Nés en 1980, 1990 ou 2000, avions-nous eu déjà jusqu’à présent l’impression de vivre une période historique, un moment qui changera à jamais l’histoire de l’humanité comme nous le vivons aujourd’hui ?

 

Leidenstadt…

Jean-Jacques Goldmann a dit dans sa fameuse chanson : «  Si j’étais né en 17 à Leidenstadt au milieu d’un champ de bataille, aurais-je été meilleur ou pire que ces gens si j’avais été Allemand ». Cette phrase pourrait être le point de départ de tellement de dissertations philosophiques. Leidenstadt est une ville qui n’existe pas mais qui signifie « Ville de la Souffrance ». Certes, le territoire allemand n’a pas été touché par la 1re guerre mondiale mais l’idée est là : si vous étiez né en 17 en Allemagne dans un territoire éprouvé par la guerre, votre existence aurait été historique.

 

Vie historique pour tout le monde il y a 100 ans…
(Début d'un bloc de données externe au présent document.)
(** Shifting by the amount the format asks for. *)
Lemma shr_fexp_frec (N D e : Z) : 0 <= N -> 0 < D ->
  let n := Z.max 0 (fexp (Zdigits2 (N / D) + e) - e) in
  shr_fexp prec emax (N / D) e (floc N D) = (frec N (D * 2 ^ n), e + n).
Proof.
  intros HN HD n. unfold shr_fexp, shr. fold (frec N D).
  subst n. destruct (fexp (Zdigits2 (N / D) + e) - e) as [|p|p] eqn:E.
  - cbn [Z.max Z.compare]. change (2 ^ 0) with 1.
    now rewrite Z.mul_1_r, Z.add_0_r.
  - rewrite iter_shr_1_frec by assumption.
    replace (Z.max 0 (Z.pos p)) with (Z.pos p) by lia. reflexivity.
  - replace (Z.max 0 (Z.neg p)) with 0 by lia.
    change (2 ^ 0) with 1. now rewrite Z.mul_1_r, Z.add_0_r.
Qed.

Lemma rne_spec (N D : Z) : 0 <= N -> 0 < D ->
  N / D <= rne N D <= N / D + 1 /\ Z.abs (2 * rne N D * D - 2 * N) <= D.
Proof.
  intros HN HD. unfold rne, floc, round_nearest_even.
  assert (Hr : 0 <= N mod D < D) by (apply Z.mod_pos_bound; lia).
  assert (HN' : N = D * (N / D) + N mod D) by (apply Z.div_mod; lia).
  remember (N / D) as q. remember (N mod D) as r.
  destruct (Z.eqb_spec r 0); [nia|].
  destruct (Z.compare_spec (2 * r) D); [destruct (Z.even q)| |]; nia.
Qed.

Lemma rne_exact (N : Z) : rne N 1 = N.
Proof.
  unfold rne, floc. rewrite Z.mod_1_r, Z.div_1_r. reflexivity.
Qed.

Lemma floc_1 (m : Z) : floc m 1 = loc_Exact.
Proof. unfold floc. now rewrite Z.mod_1_r. Qed.
(** * Unified Health Record Hub: audit trail, key lifecycle and AES service

    A shallow embedding of
      - [src/backend/models/AuditLog.js] (class [AuditLog]),
      - [keyManagement.js] (class [KeyManagementService]) and [aesService.js]
        (class [AesService], chunked AES-256-GCM), both in
        [src/unnamed/part_016],
      - [src/backend/aesService.js] (class [AesService], AES-256-CBC),
      - [src/backend/keyManagement.js] (the in-memory key store) and
      - the PHI helpers of [src/backend/config/database.js],
    together with the properties of the compliance specification that can be
    settled on that code.

    JavaScript values are embedded dynamically ([Js.JsVal]) wherever the
    source relies on property lookup of objects it did not build itself;
    asynchronous methods become computations in a state-and-exception monad
    over an explicit world that also holds the behaviour of the external
    collaborators (database clock, anchor ledger, FHIR server, key vault). *)

From Stdlib Require Import ZArith List String Ascii Bool Lia DecimalString.
From Stdlib Require Import Sorted Permutation.
From stdpp Require Import gmap strings list fin_maps.
Import ListNotations.

#[local] Set Warnings "-register-all".
Local Open Scope string_scope.
Local Open Scope Z_scope.

(* ===================================================================== *)
(** * Part I: the model                                                    *)
(* ===================================================================== *)

(** ** JavaScript values, exceptions and effects *)

Module Js.

(** The double quote character, for JSON output. *)
Definition dquote : string := String (ascii_of_nat 34) EmptyString.
Definition backslash : string := String (ascii_of_nat 92) EmptyString.
(** * Spec Annotator AI: annotation geometry and interaction engine

    A shallow embedding of the annotation logic of the application:
    - [types.ts]: [Point], [Annotation], [AnnotationType], [DisplayFilter];
    - [App.tsx]: the annotation store handlers ([addAnnotation],
      [deleteAnnotation], [updateAnnotation]) and the derived views
      ([sortedAnnotations], [filteredAnnotations], [displayNumbers]);
    - [services/geminiService.ts]: the post-processing of the detected boxes
      in [detectAndDescribeUI];
    - [components/AnnotationCanvas.tsx]: hit testing and the mouse handlers.

    Modelling conventions.
    - A JavaScript [number] holding a coordinate is a rational [Q]: the
      comparisons, [Math.max], [Math.min] and the subtraction of the sort
      comparator are exact on it.  [Math.sqrt (dx^2 + dy^2) <= r] is written
      [dx^2 + dy^2 <= r^2], its exact meaning; the rounding of binary
      floating point is outside the model.
    - Ids are integers ([Date.now()] plus an array index): [Z].
    - [Date.now()] is an input: every handler that reads the clock takes the
      value read as an argument.
    - React state is passed explicitly; a handler sees the state left by the
      previous event (the component re-renders between two DOM events).
    - A string is the sequence of its UTF-8 bytes.  [toLowerCase] lowers the
      ASCII letters and the Kelvin sign (U+212A, whose lower case is [k]);
      it leaves every other code point as it is: the lower case of such a
      code point is never a single ASCII letter (that of U+0130 is [i]
      followed by U+0307), so the comparison with the ASCII words of
      [ACTIONABLE_TYPES] does not depend on it. *)

From Stdlib Require Import QArith Qround Qminmax Lqa Sorted Permutation Ascii.
From stdpp Require Import gmap strings list pretty.

Local Open Scope Q_scope.

(** ** Data model ([types.ts]) *)

Record Point := mkPoint { x : Q; y : Q }.

Inductive AnnotationType := general | actionable.

(** ['all' | 'general' | 'actionable']: a filter is either [all] or the
    annotation type it keeps. *)
Inductive DisplayFilter := all | only (t : AnnotationType).

Record Annotation := mkAnnotation {
  id : Z;
  point : Point;
  description : string;
  elementType : string;
  annotationType : AnnotationType
}.

Global Instance AnnotationType_eq_dec : EqDecision AnnotationType.
Proof. solve_decision. Defined.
Allons plus loin, vous êtes un homme de 25 ans, vous êtes né en 1995 en France. Eh bien, non, finalement, vous êtes né en 1895 en France. Imaginez votre vie. A l’âge de 19 ans, vous êtes appelé sous les drapeaux. Vous attendent dans le meilleur des cas presque 5 ans à vivre dans la boue et la vermine, à subir les assauts ennemis et à craindre pour votre vie tous les jours avant de rentrer traumatisé dans une famille où vous avez peut-être déjà perdu un proche. Dans le meilleur des cas car peut-être que vous allez mourir dans les premières semaines des combats ou pire dans les dernières. Et puis vous allez peut-être gazé ou faire partie des nombreuses gueules cassées à qui il manque un œil, une jambe, un bras. Bref, vous avez de la chance, vous rentrez plus ou moins indemne. Et là, la plus grosse pandémie depuis 1348 vous attend : la grippe espagnole. Vous avez à peu près une chance sur 100 d’y passer. 500.000 morts en France. Un virus qui va vous pourrir la vie pendant 2 ans. Vous avez survécu. Yes ! Mais au boulot ! Le quart nord-est du pays est complètement détruit, miné, ravagé. La France a besoin de bras, vous n’avez pas intérêt à compter vos heures. Ouf ! Ça va mieux, vous semblez avoir repris une existence normale ! Et là, la crise de 1929, le chômage monte à 30%, la doctrine libérale n’a pas encore été adoucie par Keynes et la sécurité sociale. L’État vous laisse crever, vous qui avez combattu pour lui pendant 5 ans dans la vermine. Vous avez de grandes chances de déguster pendant cette période. Et puis, ce que vous redoutiez et vouliez éviter à tout prix revient : la guerre. Mais en pire : la défaite, l’humiliation, votre pays annexé par des Allemands surboostés dirigés par un individu qui ferait passer le Kaiser pour un Bisounours. Privations, déportations, 4 ans d’enfer … et voilà vous avez 50 ans et vu l’espérance de vie de l’époque, il vous reste vraisemblablement une petite dizaine d’années à vivre avant de casser votre pipe.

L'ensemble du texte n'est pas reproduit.